Regarding the high-frequency GPU metrics(such as GPC clock frequency/SM active and etc.) collection in Nsight Systems, which interfaces do these metrics originate from? To my knowledge, the Profiling API in CUPTI recommends dumping data at the kernel granularity, and the data from NVML seems insufficient to cover the metrics in Nsight Systems. Is it possible that Nsight Systems triggers CUPTI dumps through timers? I doubt such a high frequency can be achieved. If there are any proprietary design issues involved, please point them out. Additionally, if you have any suitable suggestions, I would appreciate your response. Thank you.

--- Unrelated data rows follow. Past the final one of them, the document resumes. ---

(* ===== verification/TestLong.v ===== *)
(** * The tests of long strings and of string arrays, on a lawful kernel

    Theorems on the remaining tests of read-TEST.c and vm-TEST.c: a string that fills the
    range that is asked for, and an array of strings with its null entry. *)

From Stdlib Require Import ZArith Lia String Ascii.
From stdpp Require Import base list numbers strings gmap.
From coqutil Require Import Byte Word.LittleEndianList.
From S2P Require Import Prelude Config Kernel Layout Sim Trace Vm VmRead VmCross Name Regset Read ReadVm Write WriteVm Registers Socket Observe Pipe Tracer Script Seatest Check TestRead TestWrite TestSession TestProps TestRun.
Local Open Scope string_scope.
Local Open Scope list_scope.
Local Open Scope Z_scope.
Local Open Scope c_scope.

Section Long.
Context {K : Type} `{!KernelOps K} `{!ProcOps K} `{!CheckOps K} `{!TraceeView K} `{!RegView K}.
Context `{!PtraceErrno K} {St : Setting} {Rd : Ready} `{!PtraceRegset K} `{!X86User cfg K}.

#[local] Instance long_build : X86Build cfg := ready_build.

(** ** A string that fills the range *)

Definition floyd : list byte := list_byte_of_string "PPPPPPPPink Floyd".

Lemma pink_floyd_x86 : pink_floyd = floyd.
Proof. unfold pink_floyd. by rewrite (build_sizeof cfg). Qed.

(** The first bytes of the array are the string and its terminator. *)
Lemma pink_floyd_front :
  take 18 pink_floyd_array = floyd ++ [Byte.x00] /\ Z.of_nat (length pink_floyd_array) = 4096.
Proof.
  unfold pink_floyd_array, PATH_MAX. rewrite pink_floyd_x86, length_resize. split; [|lia].
  rewrite take_resize_le, app_assoc by lia. by rewrite resize_app by done.
Qed.

Section Object.
Context (k : K) (pid v : Z) (Hobj : holds_arg k pid v (CObj pink_floyd_array)) (Hst : stopped k pid).

Lemma floyd_read : read_mem (tmem k pid) (to_ulong cfg v) 18 = Some (floyd ++ [Byte.x00]).
Proof.
  destruct Hobj as (_ & _ & Hm). destruct pink_floyd_front as [<- Hl].
  replace (length pink_floyd_array) with (18 + (length pink_floyd_array - 18))%nat in Hm by lia.
  by apply read_mem_split in Hm as [-> _].
Qed.

(** What the tests get: all the characters, and no terminator. *)
Definition got_floyd (p : Z * list byte) : Prop :=
  p.1 = 17 /\ Z.of_nat (length p.2) = 4096 /\ take 17 p.2 = floyd.

Lemma length_newstr : Z.of_nat (length (fresh "newstr" PATH_MAX)) = 4096.
Proof. unfold fresh. rewrite length_resize. unfold PATH_MAX. lia. Qed.

Lemma long_lread e `{!PtraceMem cfg K} :
  exists p e', pink_vm_lread_nul cfg pid v (fresh "newstr" PATH_MAX) 17 (CState k e)
    = Ret p (CState k e') /\ got_floyd p.
Proof.
  pose proof length_newstr.
  destruct (lread_nul_exact_run cfg k e pid v (fresh "newstr" PATH_MAX) (floyd ++ [Byte.x00]) 17)
    as (d & e' & Hr & Hl & Ht); [done | lia | lia | lia | apply floyd_read | done |].
  exists (17, d), e'. split; [|by split_and!; [done | cbn [snd]; lia | ]].
  replace (nul_skew cfg v 17) with 0 in Hr; [done|].
  unfold nul_skew. rewrite (build_sizeof cfg). pose proof (addr_residue_range cfg v).
  by rewrite decide_False by lia.
Qed.

Lemma long_read e u r :
  transfer cfg K -> x86_filled cfg false u r -> 0 <= x86_64_r cfg u ORIG_RAX < 2 ^ 30 ->
  exists p e', pink_read_vm_data_nul cfg fuel pid r v (fresh "newstr" PATH_MAX) 17 (CState k e)
    = Ret p (CState k e') /\ got_floyd p.
Proof.
  intros Ht Hf Hnr. pose proof (native_plain u r v Hf Hnr) as Hp. pose proof ready_fuel.
  assert (Hfit : string_fits cfg (rs_abi r) v 17) by (by eapply object_fits).
  destruct Ht as [Hh Hvm|Hno Herr Hmem].
  - pose proof floyd_read as Hm. apply (read_mem_split _ _ 17 1) in Hm as [Hm _]. pose proof length_newstr.
    destruct Hobj as (_ & Hend & _). destruct pink_floyd_front as [_ Hl].
    destruct (read_nul_attach cfg k e fuel pid r v (fresh "newstr" PATH_MAX) 17 floyd)
      as (d & Hr & Hd & Hs & _); [done | done | done | done | lia | lia | lia
      | exact Hfit | lia | exact Hm |].
    exists (17, d), 0. split; [exact Hr|]. split_and!; [done | cbn [snd]; lia | exact Hd].
  - destruct (read_nul_words cfg k e fuel pid r v (fresh "newstr" PATH_MAX) 17) as (e' & ->);
      [done | lia | done | lia | exact Hfit |]. by apply long_lread.
Qed.

(** The test terminates the string itself, behind its last character. *)
Lemma terminate_floyd p : got_floyd p ->
  exists rest, terminate p.1 (length floyd) p.2 = floyd ++ [Byte.x00] ++ rest.
Proof.
  destruct p as [r d]. intros (Hr & Hl & Ht). cbn [fst snd] in *. subst r. exists (drop 18 d).
  unfold terminate. rewrite to_ulong_small by (rewrite (build_bits cfg); lia).
  change (17 <=? Z.of_nat (length floyd)) with true. cbn iota. change (Z.to_nat 17) with 17%nat.
  rewrite insert_take_drop by lia. by rewrite Ht.
Qed.

Lemma wp_long_tail fr p t lc (Q : bool * locals -> K -> Prop) :
  got_floyd p -> (forall k', Q (true, set_worked lc) k') ->
  wp fr k (info t ;; check_string_endswith_or_kill pid (terminate p.1 (length floyd) p.2)
                       (literal "Pink Floyd") ;; worked pid lc) Q.
Proof.
  intros Hp HQ. destruct (terminate_floyd p Hp) as [rest ->]. apply wp_bind, wp_print, wp_bind.
  apply (wp_checked _ _ _ 17%nat); [done|]. apply (wp_checked _ _ _ 10%nat); [done|]. cbn [Nat.eqb].
  apply (wp_checked _ _ _ true); [by vm_compute|]. cbn iota. apply wp_ret, wp_worked. auto.
Qed.

End Object.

Sanjiv.Satoor · March 13, 2024, 7:30am

Your understanding is correct.

At this point CUPTI does not have support for metric collection equivalent to that available in Nsight Systems.

We are working on adding new CUPTI APIs for this feature and this will be supported in the future.

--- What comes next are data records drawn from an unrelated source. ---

Module Players.
Definition on_now {A} (f : script -> A * script) (k : player) : A * player :=
  let '(a, s) := f (pl_now k) in (a, Player s (pl_next k) (pl_pipe k)).
Definition on_pipe {A} (f : psim -> A * psim) (k : player) : A * player :=
  let '(a, p) := f (pl_pipe k) in (a, Player (pl_now k) (pl_next k) p).

#[local] Existing Instance script_procs.
#[local] Instance played : KernelOps script := script_ops x86_64_linux.

#[export] Instance ops : KernelOps player := {|
  sys_ptrace := fun req pid a d k =>
    match req, d with
    | PTRACE_GETEVENTMSG, DBuf _ =>
        (SysRet 0 None, DBuf (take 8 (drop (8 * RAX) (sim_user (sc_now (pl_now k))))), k)
    | _, _ => on_now (sys_ptrace req pid a d) k
    end;
  sys_process_vm_readv := fun pid a len => on_now (sys_process_vm_readv pid a len);
  sys_process_vm_writev := fun pid a bs => on_now (sys_process_vm_writev pid a bs);
  sys_tgkill := fun _ _ _ k => (SysRet 0 None, k);
  sys_tkill := fun _ _ k => (SysRet 0 None, k);
  sys_kill := fun _ _ k => (SysRet 0 None, k);
|}.
#[export] Instance procs : ProcOps player := {|
  sys_fork := fun k =>
    match pl_next k with
    | s :: l => let '(r, s') := sys_fork s in (r, Player s' l (pl_pipe k))
    | [] => (SysRet (-1) (Some 11), k)
    end;
  sys_waitpid := fun pid => on_now (sys_waitpid pid);
  sys_getpid := fun _ => 1;
  sys_execvp := fun _ k => inr k;
|}.
#[export] Instance check_ops : CheckOps player := {|
  sys_setpgid := fun _ _ k => (SysRet 0 None, k);
  sys_call := fun _ _ k => (SysRet (-1) (Some ENOSYS), k);
  sys_execve := fun _ _ k => inr k;
  sys_uname := fun k => (SysRet 0 None, "5.10.0-8-amd64", k);
|}.
#[export] Instance pipe_ops : PipeOps player := {|
  sys_read := fun fd n => on_pipe (sys_read fd n);
  sys_write := fun fd bs => on_pipe (sys_write fd bs);
  sys_close := fun fd => on_pipe (sys_close fd);
  sys_pipe := on_pipe sys_pipe;
  sys_pipe2 := fun f => on_pipe (sys_pipe2 f);
  sys_getfd := fun fd => on_pipe (sys_getfd fd);
  sys_setfd := fun fd v => on_pipe (sys_setfd fd v);
|}.
#[export] Instance setting : Setting := {|
  cfg := x86_64_linux;
  HAVE_PIPE2 := true;
  have_ipv6 := true;
  have_netlink := true;
  SYS_socketcall := None;
  SYS_number := fun name => pink_lookup_syscall x86_64_linux (Some name) PINK_ABI_DEFAULT;
  strerror := fun _ => "error";
  strsignal := fun _ => "signal";
  malloc_regset := Some (pink_regset_zero x86_64_linux);
  indet := fun _ => 0;
  indet_bytes := fun _ => [Byte.x00];
  fmt_p := fun _ => "0x1000";
  FILE := fun f => f;
  isatty_stdout := SysRet 0 (Some ENOTTY);
  PINKTRACE_CHECK_NOCOLOUR := None;
  PINK_CHECK_SKIP := None;
  fuel := 64;
|}.
End Players.

Section Witness.
Import Players.
Import TestSession.Demo(child, stops, invalid_child).

(** *** The children *)

Definition call_args (l : list Z) : list (nat * Z) := zip [RDI; RSI; RDX; R10; R8; R9] l.
Definition invalid_with (i : nat) (v : Z) (others : list Z) (bs : list byte) : sim :=
  invalid_child (call_args (<[i := v]> others)) bs.
Definition others : list Z := [0; 0; 0; 0; -1; 0].
Definition rounds (n : nat) (f : nat -> list sim) : list script := (fun i => stops (f i)) <$> seq 0 n.

Definition family_child (pid msg : Z) : sim := Sim pid {[1]} ∅ (user_of [(RAX, msg)]) false [].
Definition family_script (l : list (Z * sim)) : script := Script (family_child 7 0) false l.

Definition trace_scripts : list script :=
  [family_script [(stop_status, family_child 7 0); (stop_status, family_child 8 0);
     (0x1057f, family_child 7 8); (0x057f, family_child 7 0); (0, family_child 8 0); (0, family_child 7 0)];
   family_script [(stop_status, family_child 7 0); (syscall_status, family_child 7 0); (0, family_child 7 0)];
   family_script [(stop_status, family_child 7 0); (0x4057f, family_child 7 7)]].
Definition vm_scripts : list script :=
  rounds 6 (fun i => [invalid_with i 0x1000 others (literal "pinktrace")])
  ++ rounds 6 (fun i => [invalid_with i 0x1000 others trace_nul_pink])
  ++ rounds 6 (fun i => [invalid_with i 0x1000 (replicate 6 3) (floyd ++ [Byte.x00])]).
Definition read_scripts : list script :=
  [stops [child [(ORIG_RAX, 39)] []]; stops (call_stops 39 7); stops (call_stops 257 (- EFAULT))]
  ++ rounds 6 (fun i => [invalid_with i 0xbad others []])
  ++ vm_scripts
  ++ rounds 6 (fun i => [invalid_with i 0x1000 others array_bytes]).
Definition write_scripts : list script :=
  [stops [child [(ORIG_RAX, 39)] []; child [(ORIG_RAX, 0xbadca11); (RAX, - ENOSYS)] []];
   stops [child [(ORIG_RAX, 8)] []; child [(ORIG_RAX, 257); (RAX, - EFAULT)] []];
   retval_script; retval_script]
  ++ rounds 6 (fun i => [invalid_with i 0xaaa others []; invalid_with i 0xbad others []])
  ++ rounds 6 (fun i => [invalid_with i 0x1000 others (literal "pinktrace");
                         invalid_with i 0x1000 others (literal "tracepink")]).

(** bind(2), connect(2) and sendto(2) with the same address. *)
Definition socket_rounds (u : list byte) (a len : Z) : list script :=
  (fun s => stops [s]) <$>
  [child ((ORIG_RAX, 49) :: call_args [23; a; len]) u; child ((ORIG_RAX, 42) :: call_args [23; a; len]) u;
   child ((ORIG_RAX, 44) :: call_args [23; 0xbad; 0xbad; 0xbad; a; len]) u].
Definition socket_scripts : list script :=
  socket_rounds [] 0 0 ++ socket_rounds unix_u 0x1000 16 ++ socket_rounds unixabs_u 0x1000 16
  ++ socket_rounds inet_u 0x1000 16 ++ socket_rounds inet6_u 0x1000 28 ++ socket_rounds netlink_u 0x1000 12.

Definition playlist : list script :=
  trace_scripts ++ vm_scripts ++ read_scripts ++ write_scripts ++ socket_scripts.

(** *** The tests *)

(** The test passes with this child, whichever are to come. *)
Definition plays (st : step (K := player)) (s : script) : Prop :=
  forall fr cur l p e o, f_release fr = KERNEL_VERSION 5 10 0 ->
    match st_round st with Some i => f_i fr = i | None => True end ->
    exists pgid cur' e' o', st_test st (world fr (Player cur (s :: l) p) e o)
      = Ret None (world (set_group fr pgid) (Player cur' l p) e' o').

Ltac play :=
  let g := fresh in let i := fresh in let pg := fresh in let r := fresh in
  let Hr := fresh in let Hi := fresh in
  intros [g i pg r] ? ? ? ? ? Hr Hi; cbn [f_release f_i st_round] in Hr, Hi; subst;
  eexists _, _, _, _; cbn [st_test]; vm_compute; reflexivity.

(** The suite is listed, and each test is played. *)
Ltac play_suite :=
  lazy [suite_steps skipped catalogue steps_of PINK_CHECK_SKIP setting];
  repeat (apply Forall2_cons; split; [play|]); constructor.

Lemma trace_plays : Forall2 plays (suite_steps "trace") trace_scripts.
Proof. play_suite. Qed.
Lemma vm_plays : Forall2 plays (suite_steps "vm") vm_scripts.
Proof. play_suite. Qed.
Lemma read_plays : Forall2 plays (suite_steps "read") read_scripts.
Proof. play_suite. Qed.
Lemma write_plays : Forall2 plays (suite_steps "write") write_scripts.
Proof. play_suite. Qed.
Lemma socket_plays : Forall2 plays (suite_steps "socket") socket_scripts.
Proof. play_suite. Qed.

(** *** The program *)

(** [n] scripts have been played. *)
Definition played_from (n : nat) (k : player) : Prop :=
  exists cur, k = Player cur (drop n playlist) no_pipe.

Definition idle : script := family_script [].
Definition start_playing : tests player :=
  Tests (CState (Player idle playlist no_pipe) 0) sea_init 0 (-1) 0.

Lemma schedule_all :
  schedule (K := player) sea_init =
  (suite_steps "trace" ++ suite_steps "vm" ++ suite_steps "read" ++ suite_steps "write"
   ++ suite_steps "socket") ++ suite_steps "pipe".
Proof. reflexivity. Qed.

Lemma playlist_plays :
  Forall2 plays (suite_steps "trace" ++ suite_steps "vm" ++ suite_steps "read" ++ suite_steps "write"
                 ++ suite_steps "socket") playlist.
Proof.
  apply Forall2_app; [exact trace_plays|]. apply Forall2_app; [exact vm_plays|].
  apply Forall2_app; [exact read_plays|]. apply Forall2_app; [exact write_plays | exact socket_plays].
Qed.

(** The test of pipes forks no child. *)
Lemma pipe_goes n : (length playlist <= n)%nat ->
  goes played_from (KERNEL_VERSION 5 10 0) n (Step "pipe-TEST.c" "test_read_write_int" None test_read_write_int).
Proof.
  intros Hn [g i pg r] k e o _ _ [cur ->]. unfold played_from. rewrite !drop_ge by lia.
  exists pg. eexists _, _, _. cbn [st_test]. split; [vm_compute; reflexivity | by eexists].
Qed.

slei.chu · March 13, 2024, 7:49am

Thank you for your response. I am still curious about the method of collecting these metrics in Nsight Systems. Can it be understood that NV was using unreleased features, such as NVPW_GPU_PeriodicSampler_Get_CounterAvailabilityImage, which directly interacts with the CUDA DRIVER to obtain a image of some hardware counters and calculate these metrics and this functionality will be added to CUPTI in the future? Thank you once again for your response.

Greg · March 13, 2024, 12:15pm

CUPTI, NCU, NSYS, and NGFX use Nsight PerfSDK. See https://developer.nvidia.com/nsight-perf-sdk.

slei.chu · March 14, 2024, 1:31am

Thank you very much, all my questions have been answered, and the discussion can be closed now.